At 3g, the grav lift didn't do much to cushion my drop from the top deck. Unlike everyone else, I'd been wearing my grav-suit even while on Mars. I couldn't figure out how anyone lived without a suit on. I'd had some sort of second-skin on my whole life and felt naked without it. I was sure without the suit’s grav assist, I wouldn't have been able to continue toward Tabby.
As I approached engineering, I could see a cherry red glow where Tabby attempted to cut through the armor of the aft-hatch. The hatch, which separated living space from the cargo hold, was designed to withstand unauthorized boarders who somehow managed to breach the hold. The metal wouldn't hold forever, but with the increasing g-forces and countdown to FTL, it might well be a lifetime.
"Stand back. I've an idea," I said, flinging open the door into the armory, which was just to the starboard of the aft hatch.
"Thirty seconds. Liam Hoffen, Tabitha Masters, you are in danger. Report immediately to an inertial suspension chamber. This is not a drill."
I grabbed a familiar, but now exceedingly heavy blaster rifle. My HUD linked with the gun and a familiar menu appeared. I was glad for the ocular detection that allowed me to spin through the menus without actually moving my hands. I switched the weapon to explosive rounds.
"You clear?" I asked, noticing the hatch still glowed.
"Clear enough," Tabby said.
I blooped three sticky grenades at the door and dove into the armory. Well, to be truthful, I more stumbled and then allowed the crushing gravity to drag me to the deck. An explosion tore through the hallway, flames licking into the armory.
"Fifteen seconds," the ship hounded us over comms.
"Overkill much?" Tabby asked, leaning over me.
"I didn't know how much armor that door had," I said, pushing against the deck. I felt like I was trying to lift an asteroid.
A strong hand grabbed my arm and pulled me upward. Tabby grunted as the two of us worked our way back to the gravity lift. The intensity of the downforce was such that there was no jumping that would get us back to the bridge deck and the safety of the inertial suspension vats.
Tabby grabbed the metal rungs and climbed. When I grabbed hold, I realized there was no way I'd be able to make it.

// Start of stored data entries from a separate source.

(* ===== verification/MemoryTheorems.v ===== *)
(** * The in-memory event store: its operations as a transition system

    [label] names every operation that changes the adapter and [runLabel] runs
    it; a state is reachable when a sequence of them leads to it from
    [NewAdapter].  The theorems are the guarantees of the event store: the log
    invariant holds in every reachable state and nothing panics or blocks,
    optimistic concurrency admits one writer per version, catch-up paging and
    subscriptions miss nothing. *)

From S2P Require Import Prelude.
From S2P Require Import Types.
From S2P Require Import Common.
From S2P Require Import OutboxStore.
From S2P Require Import OutboxInterface.
From S2P Require Import MemoryAdapter.
From S2P Require Import LogInvariant.
From S2P Require Import MemorySubscription.
From S2P Require Import MemoryAdmin.

(** ** Operations as labels *)

Inductive label :=
| LAppend (env : Env) (recv : nat → nat → nat) (sid : string) (evs : list EventRecord) (exp : Z)
| LAppendWithOutbox {S} `{OutboxStoreOps S} (env envS : Env) (recv : nat → nat → nat) (sid : string)
    (evs : list EventRecord) (exp : Z) (msgs : list OutboxMessage) (outbox : option S)
| LRewrite (env : Env) (sid : string) (version : Z) (data : Bytes) (md : Metadata)
| LSaveSnapshot (env : Env) (sid : string) (version : Z) (data : Bytes)
| LDeleteSnapshot (env : Env) (sid : string)
| LSetCheckpoint (env : Env) (name : string) (position : Z)
| LSubscribe (env : Env) (from : Z) (opts : list SubscriptionOptions)
| LSubscribeStream (env : Env) (sid : string) (fromVersion : Z) (opts : list SubscriptionOptions)
| LSubscribeCategory (env : Env) (category : string) (from : Z) (opts : list SubscriptionOptions)
| LReceive (ch n : nat)
| LCancel (ch : nat)
| LSetProjectionStatus (env : Env) (name status : string)
| LResetProjection (env : Env) (name : string)
| LRecordMigration (env : Env) (name : string)
| LRemoveMigration (env : Env) (name : string)
| LClose
| LReset.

"Shite," I said, panting from exertion. "Keep going. I'll be just a second."
Tabby pushed off and landed heavily next to me. "Sure. That's how that was going to go, dumbass."

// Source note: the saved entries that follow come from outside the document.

(** ** Finding a saga *)

Definition findSagaByCorrelation (sagaType correlationID : string) w : World S B P A * res SagaState :=
  let '(w, r) :=
    match ss_FindByCorrelationIDAndType with
    | Some find => readStore (λ e, find e correlationID sagaType) w
    | None => readStore (λ e, ss_FindByCorrelationID e correlationID) w
    end in
  (w,
   match r with
   | Err err => Err err
   | Ok None => Err (SagaNotFoundError "" correlationID)
   | Ok (Some state) =>
       if negb (bool_decide (sg_Type state = sagaType))
       then Err (SagaTypeMismatchError correlationID (sg_ID state) sagaType (sg_Type state))
       else Ok state
   end).

(** The saga's id, the correlation id, and whether to attempt without one. *)
Fixpoint resolveSagaID (sagaType : string) (event : StoredEvent) (correlations : list SagaCorrelation) w
    : World S B P A * (string * string * bool) :=
  match correlations with
  | [] => (w, ("", "", false))
  | correlation :: correlations =>
      let corrID := co_CorrelationIDFunc correlation event in
      if bool_decide (corrID = "") then resolveSagaID sagaType event correlations w
      else
        match findSagaByCorrelation sagaType corrID w with
        | (w, Ok loaded) => (w, (sg_ID loaded, corrID, false))
        | (w, Err err) =>
            if errors_Is err ErrSagaTypeMismatch then (w, ("", corrID, true))
            else if isStartingEvent (co_StartingEvents correlation) (se_Type event) then (w, ("", corrID, true))
            else resolveSagaID sagaType event correlations w
        end
  end.

(** ** Saving and restoring *)

Definition captureTriggerEvent m (event : StoredEvent) (saga : G) : G :=
  if negb (m_captureLastEvent m) then saga
  else if bool_decide (se_ID event = "") && bool_decide (se_Type event = "") then saga
  else upd (setLastTriggerEvent event) saga.

Definition persistedData m (saga : G) : option (gmap string value) :=
  match lastTriggerEvent (sagaBase saga) with
  | Some ev =>
      if m_captureLastEvent m then Some (<[reservedLastEventKey := VEvent ev]> (cloneSagaData (Data saga)))
      else Data saga
  | None => Data saga
  end.

Definition saveSaga m (currentEvent : option StoredEvent) (saga : G) w : World S B P A * G * res unit :=
  let b := sagaBase saga in
  let processed := match w_processed w !! sb_id b with Some events => Some (default [] events) | None => None end in
  let processed :=
    match currentEvent with Some e => Some (default [] processed ++ [eventKey e]) | None => processed end in
  let processed := truncateProcessed processed in
  let state :=
    mkSagaState (sb_id b) (sb_sagaType b) (sb_correlationID b) (sb_status b) (sb_currentStep b)
      (persistedData m saga) processed (sb_steps b) (sb_startedAt b) (time_Now (env w) 0) (sb_completedAt b) ""
      (sb_version b) in
  match withStore (λ e, ss_Save e state) (tick w) with
  | (w, Err err) => (w, saga, Err err)
  | (w, Ok state) =>
      let saga := upd (SetVersion (sg_Version state)) saga in
      let cache := <[sb_id b := processed]> (w_processed w) in
      let cache := if SagaStatus_IsTerminal (sb_status b) then delete (sb_id b) cache else cache in
      (set_processed w cache, saga, Ok tt)
  end.

Definition hydrateSaga (state : SagaState) (saga : G) w : World S B P A * G :=
  let saga := upd (λ b, SetVersion (sg_Version state) (SetCompletedAt (sg_CompletedAt state)
    (SetStartedAt (sg_StartedAt state) (SetCorrelationID (sg_CorrelationID state)
      (SetCurrentStep (sg_CurrentStep state) (SetStatus (sg_Status state) b)))))) saga in
  let '(saga, data) :=
    match default ∅ (sg_Data state) !! reservedLastEventKey with
    | Some raw =>
        (match decodeLastEvent raw with Some ev => upd (setLastTriggerEvent ev) saga | None => saga end,
         cloneSagaDataWithout (sg_Data state) reservedLastEventKey)
    | None => (saga, sg_Data state)
    end in
  let saga := upd (SetSteps (sg_Steps state)) (SetData data saga) in
  let w :=
    if bool_decide (length (default [] (sg_ProcessedEvents state)) = 0%nat) then w
    else set_processed w (<[sb_id (sagaBase saga) := sg_ProcessedEvents state]> (w_processed w)) in
  (w, saga).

"Go. Frak. We don't need to both get turned into paste," I coughed, trying to grab a breath. The exertion just to stand was overwhelming. "Ship, are there suspension tanks on this level?"
"There is a tank within the engineering bay. It is now available for use," the ship responded.
Tabby did the unthinkable: she leaned over and pulled me onto her shoulders. "Rings. Of. Saturn. But. You're. Heavy." She grunted out a word with each movement.
"Excessive gravity warning. Danger." The ship said almost cheerfully.
I was browning out by the time I sank into the viscous fluid. I felt a heaviness in my chest not caused by the force of gravity, certain that Tabby had given up her own life for mine.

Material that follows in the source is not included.